Ateek, N. S. (Ed.). (2017). A Palestinian theology of liberation: The Bible, Justice, and the Palestine-Israel conflict. Orbis Books.
In material gathered before the end of Apartheid, RS Sugirtharajah’s work Voices from the Margin there is a case study from South Africa which includes the following comment by a participant:
“We want to live freely as we used to before the white man came. When I was a small boy, my grandfather had land, cattle, sheep, goats, plenty of land that they tilled and could reap good harvests and had cows to milk, And life was good. You felt you had what you wanted. But they took the land away from him; something to do with title deeds and white farmers, and that happened to other blacks as well, and the men had to work for the white farmers or come to town to work. So that’s how we came here”.

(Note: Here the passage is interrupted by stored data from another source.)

Lemma str_strip_ends_brackets (body : string) :
  str_strip_ends ("[" ++ body ++ "]")%string = body.
Proof.
  unfold str_strip_ends. rewrite !list_ascii_of_string_app.
  change (list_ascii_of_string "[") with ["["%char].
  change (list_ascii_of_string "]") with ["]"%char].
  set (l := list_ascii_of_string body). cbn [app].
  assert (H : py_slice 1 (-1) ("["%char :: l ++ ["]"%char]) = l).
  { unfold py_slice, slice_bound. cbn [length]. rewrite length_app. cbn [length].
    replace (1 <? 0) with false by done. replace (-1 <? 0) with true by done.
    rewrite Z.min_l by lia. rewrite Z.max_l by lia. cbn [Z.to_nat drop Pos.to_nat Pos.iter_op].
    replace (Z.to_nat (-1 + Z.of_nat (S (length l + 1)) - 1)) with (length l) by lia.
    change (Z.to_nat 1) with 1%nat. cbn [skipn]. rewrite drop_0.
    by rewrite take_app_length. }
  rewrite H. apply string_of_list_ascii_of_string.
Qed.

(** The key of a box that is not empty is read back as the box; the key of the
    empty list is refused. *)
Lemma bbox_from_str_of_ints (l : list Z) :
  l <> [] -> bbox_from_str (str_of_ints l) = Ok l.
Proof.
  intros Hl. unfold bbox_from_str, str_of_ints. rewrite str_strip_ends_brackets.
  destruct l as [|n l]; [done|]. rewrite fmap_cons.
  rewrite split_comma_join.
  2:{ apply Forall_forall. intros s Hs. rewrite <- fmap_cons in Hs.
      apply list_elem_of_fmap in Hs as (m & -> & _). apply str_of_Z_chars. }
  cbn [mapR]. rewrite (proj1 (py_int_of_str_of_Z n)). cbn [mbind result_bind].
  assert (H : mapR py_int_of_str (String " " <$> (str_of_Z <$> l)) = Ok l).
  { clear. induction l as [|m l IH]; [done|]. rewrite !fmap_cons. cbn [mapR].
    rewrite (proj2 (py_int_of_str_of_Z m)). cbn [mbind result_bind]. by rewrite IH. }
  by rewrite H.
Qed.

Sugirtharajah, R. S. (1991). Voices from the Margin: Interpreting the Bible in the Third World.
Our ability, or capacity to restrain our intervention, seems to leave only tiny exceptions to the general rule of conquest and assimilation. A combination of economic exploitation, religious mission and academic curiosity has put an end to many distinctive cultures and civilisations. The people of the North Sentinel island might be one of the few remaining cultures almost entirely left alone. When an American missionary was killed on approaching the island even the US State Department decided not to pursue an investigation for murder. We have no idea what ‘murder’ would mean in the culture of the North Sentinelese, or what shared framework of human perception and understanding would enable a fair trial. In an earlier colonial era such acts would legitimate conquest and subjugation.
The legacy of colonialism undoubtedly leaves many indigenous people and communities bearing a burden of injustice. Today, in a different way, it is also these communities which are often those most affected by changes to our climate. A UN independent experts panel has called on the States attending COP27 to “allow for the full and effective participation of indigenous peoples and civil society… Indigenous peoples and civil society play an essential role in the advancement of climate action, and their voices must be heard”. When the voices of indigenous people are absent, or go unheard, humanity’s vision is diminished. This is especially true when such voices come from people often very close to the land, experiencing and lamenting the changes that make their way of live increasingly difficult. As we continue to debate and respond to a crisis from which none of us can escape, the relationship of human beings to land sites at the centre of any meaningful action. Altering our attitudes and perceptions about land, especially its commercial use, is essential for any meaningful sense of liberation.